Data for the task:
Lemma expecting_keeps s want p : keeps s p -> keeps s (expecting want p).
Proof. intros H. apply keeps_bind; [done|]. intros []; apply keeps_ret. Qed.
(** One step of a proof that a program is [quiet] or [keeps] a server: a bind, a
    loop, a server of its own, or a case. *)
Ltac bench_step :=
  match goal with
  | |- quiet (Ret _) => apply quiet_ret
  | |- quiet (pbind (act (StartServer _)) _) => apply start_quiet; intros ?
  | |- owns ?s (pbind (act (StopServer ?s)) _) => apply owns_stop; intros ?
  | |- owns _ (pbind _ _) => apply owns_bind; [|intros ?]
  | |- keeps _ (Ret _) => apply keeps_ret
  | |- quiet (pbind _ _) => apply quiet_bind; [|intros ?]
  | |- keeps _ (pbind _ _) => apply keeps_bind; [|intros ?]
  | |- quiet (with_server _ _) => apply with_server_quiet; intros ?
  | |- keeps _ (prefix_err _ _) => apply prefix_err_keeps
  | |- quiet (prefix_err _ _) => apply prefix_err_quiet
  | |- keeps _ (expecting _ _) => apply expecting_keeps
  | |- quiet (for_each _ _ _) => apply for_each_quiet; intros ??
  | |- keeps _ (for_each _ _ _) => apply for_each_keeps; intros ??
  | |- quiet (act _) => apply quiet_act; simpl; auto
  | |- keeps _ (act _) => apply keeps_act; simpl; auto
  | |- context [match ?x with _ => _ end] => destruct x
  end.

Ltac bench := repeat (cbv beta iota zeta; first [bench_step | solve [eauto with bench]]).

Lemma loadOnce_keeps h f s o : keeps s (loadOnce h f s o).
Proof. unfold loadOnce. bench. Qed.
#[export] Hint Resolve loadOnce_keeps : bench.

Lemma load_keeps h f s o : keeps s (load h f s o).
Proof. unfold load, one_run. bench. Qed.
#[export] Hint Resolve load_keeps : bench.

(** ** What a program may ask *)

(** Every operation a program may come to satisfies [P], whatever it is
    answered. *)
Fixpoint asks (P : forall X, op X -> Prop) {A} (p : prog A) : Prop :=
  match p with
  | Ret _ => True
  | Do o k => P _ o /\ forall x, asks P (k x)
  end.

Section asks.
Context (P : forall X, op X -> Prop).

Lemma asks_bind {A B} (p : prog A) (f : A -> prog B) : asks P p -> (forall a, asks P (f a)) -> asks P (pbind p f).
Proof. intros Hp Hf. induction p as [a|X o k IH]; [apply Hf|]. destruct Hp as [Ho Hk]. split; [done|auto]. Qed.

Lemma asks_act {X} (o : op X) : P X o -> asks P (act o).
Proof. by split. Qed.

Lemma asks_for_each {X S} (l : list X) (f : S -> X -> prog (result string S)) s :
  Forall (fun x => forall s, asks P (f s x)) l -> asks P (for_each l f s).
Proof.
  intros Hl. revert s. induction Hl as [|x l Hx Hl IH]; intros s; [done|].
  apply asks_bind; [apply Hx|]. intros [s'|e]; [apply IH|done].
Qed.

(** What [asks] proves holds of every execution. *)
Lemma asks_sound {A} (p : prog A) h past n e :
  asks P p -> e ∈ snd (exec h past n p) -> e ∈ past \/ match e with Ev o _ => P _ o end.
Proof.
  revert past n. induction p as [a|X o k IH]; intros past n Hp He; [by left|]. destruct Hp as [Ho Hk].
  destruct (IH _ _ _ (Hk _) He) as [H|H]; [|by right]. apply elem_of_cons in H as [->|H]; [by right|by left].
Qed.
End asks.

(** ** The median *)

Definition qps_ok (x : Result * sample) : Prop := is_nan (QPS (fst x)) = false.

(** Fastest first. *)
Definition faster_first (x y : Result * sample) : Prop := slower x y = false.

Lemma go_insert_perm x l : go_insert x l ≡ₚ x :: l.
Proof.
  induction l as [|y l IH]; [done|]. simpl. destruct (slower x y); [|done].
  rewrite IH. apply Permutation_swap.
Qed.

Lemma go_insert_sorted x l :
  qps_ok x -> Forall qps_ok l -> StronglySorted faster_first l -> StronglySorted faster_first (go_insert x l).
Proof.
  intros Hx Hl Hs. induction Hs as [|y l Hs IH Hy]; [repeat constructor|].
  apply Forall_cons in Hl as [Hy' Hl]. simpl. destruct (slower x y) eqn:E.
  - constructor; [by apply IH|]. rewrite go_insert_perm. constructor; [|done]. by apply flt_asym.
  - constructor; [by constructor|]. constructor; [done|]. rewrite !Forall_forall in *.
    intros z Hz. eapply nlt_trans; [apply Hx|apply Hy'|by apply Hl|exact E|by apply Hy].
Qed.

Lemma go_sort_go l acc :
  Forall qps_ok l -> Forall qps_ok acc -> StronglySorted faster_first acc ->
  let out := fold_left (fun sorted x => go_insert x sorted) l acc in
  out ≡ₚ acc ++ l /\ StronglySorted faster_first out.
Proof.
  revert acc. induction l as [|x l IH]; intros acc Hl Ha Hs; simpl; [by rewrite app_nil_r|].
  apply Forall_cons in Hl as [Hx Hl].
  destruct (IH (go_insert x acc)) as [Hp Ho]; [done| |by apply go_insert_sorted|].
  - rewrite go_insert_perm. by constructor.
  - split; [|done]. rewrite Hp, go_insert_perm. simpl. by rewrite <- Permutation_middle.
Qed.

(** Slowest first, and nothing lost. *)
Lemma sort_runs_spec runs :
  Forall qps_ok runs ->
  sort_runs runs ≡ₚ runs /\
  exists fast, sort_runs runs = rev fast /\ StronglySorted faster_first fast.
Proof.
  intros Hr. destruct (go_sort_go runs [] Hr) as [Hp Hs]; [constructor..|]. split.
  - unfold sort_runs. by rewrite rev_alt, <- rev_alt, <- Permutation_rev.
  - by eexists.
Qed.

Lemma sorted_split fast slow x :
  StronglySorted faster_first (fast ++ x :: slow) ->
  Forall (fun y => slower y x = false) fast /\ Forall (fun y => slower x y = false) slow.
Proof.
  induction fast as [|y fast IH]; simpl; intros Hs; apply StronglySorted_inv in Hs as [Hs Hy]; [by split|].
  destruct (IH Hs) as [Hf Hsl]. split; [|done]. constructor; [|done].
  apply Forall_app in Hy as [_ Hy]. by apply Forall_cons in Hy as [Hy _].
Qed.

Goal of the exercise:
Which lines should be output? Exactly those from the first line of the data through the line containing "(** One step", inclusive.

Output below:
Lemma expecting_keeps s want p : keeps s p -> keeps s (expecting want p).
Proof. intros H. apply keeps_bind; [done|]. intros []; apply keeps_ret. Qed.
(** One step of a proof that a program is [quiet] or [keeps] a server: a bind, a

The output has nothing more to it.